Differently, when the user sequences of themes or sequences recorded in external files all the events are covered.

N.B.: In order to analyse an external file, the user must prepare a 'Sequence.dat' file; then, after opening an existing project, he must select the 'Sequences recorded in a Sequence.dat file' option..

The calculation method, the graphs and the tables are analogous to those already described (see above).

The Sequence.dat file, which can contain numerous kinds of tags (e.g. names of speakers in a conversation, categories obtained by content analysis, kinds of events, etc.), must be made up by "N" lines (min 50 max 50,000), each with a tag of a max of 50 characters, without punctuation marks or blank spaces.

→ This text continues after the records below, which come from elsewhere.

Lemma complete_cancel_steps :
  paysTarget quest = false →
  ∃ u u' db1 db2,
    completionUpdates quest p = Ok u ∧
    completeQuest now q db
      = (db1, Ok (returning q now (completionRow now (questProgress db !! q)))) ∧
    profile db1 = Some (applyUpdates u p) ∧
    cancellationUpdates quest (applyUpdates u p) = Ok u' ∧
    cancelQuestCompletion q db1
      = (db2, Ok (Some (resetCompletion (completionRow now (questProgress db !! q))))) ∧
    profile db2 = Some (applyUpdates u' (applyUpdates u p)).
Proof.
  intros Hpay.
  destruct complete_step as (u & db1 & Hu & Hc & Hp1 & Hq1 & Hr1).
  destruct (cancellationUpdates_accepted quest (applyUpdates u p) Hpay)
    as [u' Hu'].
  exists u, u', db1. eexists. repeat split; try done.
  - rewrite (cancelQuestCompletion_completed q quest
               (completionRow now (questProgress db !! q))).
    + cbn zeta. rewrite Hp1, Hu'. done.
    + by rewrite Hq1.
    + rewrite Hr1. apply lookup_insert_eq.
    + by apply completionRow_inactive.
  - done.
Qed.

(** For a quest that pays points to a target attribute the Cancel that
    follows a Complete is rejected and leaves what Complete left. *)
Lemma complete_cancel_rejected :
  paysTarget quest = true →
  ∃ u db1,
    completionUpdates quest p = Ok u ∧
    completeQuest now q db
      = (db1, Ok (returning q now (completionRow now (questProgress db !! q)))) ∧
    profile db1 = Some (applyUpdates u p) ∧
    questProgress db1 !! q = Some (completionRow now (questProgress db !! q)) ∧
    cancelQuestCompletion q db1 = (db1, Err InvalidTextRepresentation).
Proof.
  intros Hpay.
  destruct complete_step as (u & db1 & Hu & Hc & Hp1 & Hq1 & Hr1).
  exists u, db1. repeat split; try done.
  - rewrite Hr1. apply lookup_insert_eq.
  - rewrite (cancelQuestCompletion_completed q quest
               (completionRow now (questProgress db !! q))).
    + cbn zeta. rewrite Hp1. by rewrite cancellationUpdates_rejected.
    + by rewrite Hq1.
    + rewrite Hr1. apply lookup_insert_eq.
    + by apply completionRow_inactive.
Qed.
(** * ai-search: the Result type, the command and query buses, the Exa gateway

    A shallow embedding of the TypeScript classes and functions

      - Result                        (domain/result)
      - CommandBus, QueryBus          (application/command-bus, application/query-bus)
      - getApiKey, exaSearch          (infrastructure/exa-service)
      - SearchCommandHandler          (application/commands/search-command-handler)
      - GetSearchResultsQueryHandler  (application/queries/get-search-results-query-handler)
      - Container                     (infrastructure/container)
      - BaseCommand, SearchCommand    (domain/command, application/commands/search-command)
      - SearchPage: executeSearch, handleSubmit, confirmResearch
                                      (presentation/pages/SearchPage)
      - the preload script            (electron/preload)

    JavaScript effects are made explicit: a computation is a function from a
    state to an outcome and a new state; an outcome is a returned value, a
    thrown value, or a computation suspended for ever on a promise that never
    settles.  A promise is represented by the way it settles. *)

From Stdlib Require QArith_base.
From stdpp Require Import base strings gmap list pretty.

Local Open Scope string_scope.

(** ** JavaScript values that the sources build or throw *)

(** The double quote and the backslash, as one-character strings. *)
Definition dq : string := String (Ascii.ascii_of_nat 34) EmptyString.
Definition bs : string := String (Ascii.ascii_of_nat 92) EmptyString.

#[local] Set Warnings "-register-all".

Inductive JsVal : Type :=
| JsUndefined
| JsBool (b : bool)
| JsNumber (n : nat)
| JsString (s : string)
| JsObject (props : list (string * JsVal)).

(** What a [throw] statement or a rejected promise carries.  The sources only
    ever ask one question about a caught value: [error instanceof Error]. *)
Inductive Thrown : Type :=
| ErrorInstance (message : string)   (* new Error(message), TypeError, ... *)
| NonError (v : JsVal).              (* throw 'text', throw { message: 'm' }, ... *)

Definition instanceof_Error (e : Thrown) : bool :=
  match e with ErrorInstance _ => true | NonError _ => false end.

Fixpoint assoc (key : string) (props : list (string * JsVal)) : option JsVal :=
  match props with
  | [] => None
  | (k, v) :: rest => if String.eqb k key then Some v else assoc key rest
  end.

(** The [message] property of a thrown value, when it has one that is a string. *)
Definition message_of (e : Thrown) : option string :=
  match e with
  | ErrorInstance m => Some m
  | NonError (JsObject props) =>
      match assoc "message" props with Some (JsString m) => Some m | _ => None end
  | NonError _ => None
  end.

(** [error instanceof Error ? error.message : 'Unknown error'], the expression
    shared by every catch block of the sources. *)
Definition describe (error : Thrown) : string :=
  match error with
  | ErrorInstance message => message
  | NonError _ => "Unknown error"
  end.

(** [String.prototype.includes]: does [sub] occur in [s]? *)
Fixpoint includes (sub s : string) : bool :=
  String.prefix sub s ||
  match s with
  | EmptyString => false
  | String _ s' => includes sub s'
  end.

(** The same as a proposition: [s] is some text, then [sub], then some text. *)
Definition contains (sub s : string) : Prop :=
  exists pre post : string, s = pre +:+ sub +:+ post.

(** ** class Result *)

Module Result.
(** A request through two derive functions, one resolve function and a
    handler: the second derive function reads the token the first one
    contributed and replaces its [user]. *)
Lemma C4_context_pipeline_witness :
  let decorators : Obj := [("logger", JStr "console")] in
  let ctx : Obj := [("request", JStr "GET /whoami")] in
  let store : Obj := [("requestCount", JNum 0)] in
  let out1 := JObj [("authToken", JStr "secret"); ("user", JStr "anonymous")] in
  let out2 := JObj [("user", JStr "secret")] in
  let s0 := Spec.seeded decorators ctx store in
  let s1 := Spec.merged s0 out1 in
  let s2 := Spec.merged s1 out2 in
  let r1 := Server.mkPState (Server.ps_ctx s2) [("requestCount", JNum 1)] in
  let s3 := Spec.merged r1 (JObj [("requestNumber", JNum 1)]) in
  let result := JObj [("user", JStr "secret")] in
  let deriveFns := [Reference.deriveToken; Reference.deriveUser] in
  Server.wrapHandler Reference.okPlatform deriveFns [Reference.resolveCount]
    decorators Reference.whoami (Server.mkPState ctx store)
  = (map (Server.Invoked Server.Derive) [s0; s1]
       ++ map (Server.Invoked Server.Resolve) [s2]
       ++ Server.Invoked Server.Handle s3
          :: Server.written Reference.okPlatform result,
     s3, Resolved tt)
  /\ (forall key,
        Js.get key (Server.ps_ctx (Spec.seeded decorators ctx store))
        = match Js.get key (rev decorators) with
          | Some v => Some v
          | None => if key =? "store" then Some JStoreRef else Js.get key ctx
          end)
  /\ (forall after returned key,
        Js.get key (Server.ps_ctx (Spec.merged after returned))
        = if Spec.structured returned
          then match Js.get key
                       (rev (Server.entriesIn (Server.ps_store after) returned))
               with
               | Some v => Some v
               | None => Js.get key (Server.ps_ctx after)
               end
          else Js.get key (Server.ps_ctx after))
  /\ (forall f1 f2 after1 out1 after2 out2,
        deriveFns = [f1; f2] ->
        f1 (Spec.seeded decorators ctx store) = (after1, Resolved out1) ->
        f2 (Spec.merged after1 out1) = (after2, Resolved out2) ->
        [s0; s1] = [Spec.seeded decorators ctx store; Spec.merged after1 out1]
        /\ s2 = Spec.merged after2 out2
        /\ ([Reference.resolveCount] = [] -> s3 = Spec.merged after2 out2)
        /\ (forall key v,
              Spec.structured out1 = true ->
              Js.get key (rev (Server.entriesIn (Server.ps_store after1) out1))
              = Some v ->
              Js.get key (Server.ps_ctx (Spec.merged after1 out1)) = Some v)
        /\ (forall key v,
              Spec.structured out2 = true ->
              Js.get key (rev (Server.entriesIn (Server.ps_store after2) out2))
              = Some v ->
              Js.get key (Server.ps_ctx s2) = Some v)).
Proof.
  cbv zeta.
  apply (@C4_context_pipeline Reference.okPlatform
           [Reference.deriveToken; Reference.deriveUser]
           [Reference.resolveCount]
           [("logger", JStr "console")] Reference.whoami
           [("request", JStr "GET /whoami")] [("requestCount", JNum 0)]).
  - eapply Spec.Chain_cons; [reflexivity|].
    eapply Spec.Chain_cons; [reflexivity|]. apply Spec.Chain_nil.
  - eapply Spec.Chain_cons; [reflexivity|]. apply Spec.Chain_nil.
  - reflexivity.
Defined.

Tag types must be max 5,000.

Here are some lines of Sequence.dat files in the correct format:

Hamlet
King
Hamlet
Queen
Hamlet
Queen
Hamlet
King
Queen
Hamlet
King
Hamlet
Horatio
Hamlet
Horatio
... ... ...

activist
food
genetic
conservative
activist
genetic
conservative
activist
commerce
conservative
activist
conservative
biology
society
activist
... ... ...

event_01
event_03
event_02
event_03
event_03
event_01
event_05
event_02
event_05
event_01
event_02
event_04
event_03
event_01
event_01
... ... ...

Both in the case of sequences concerning the corpus lexical units (or themes) and of those included in an external file (Sequence.dat), T-LAB produces several working tables which can be found in the MY-OUTPUT folder.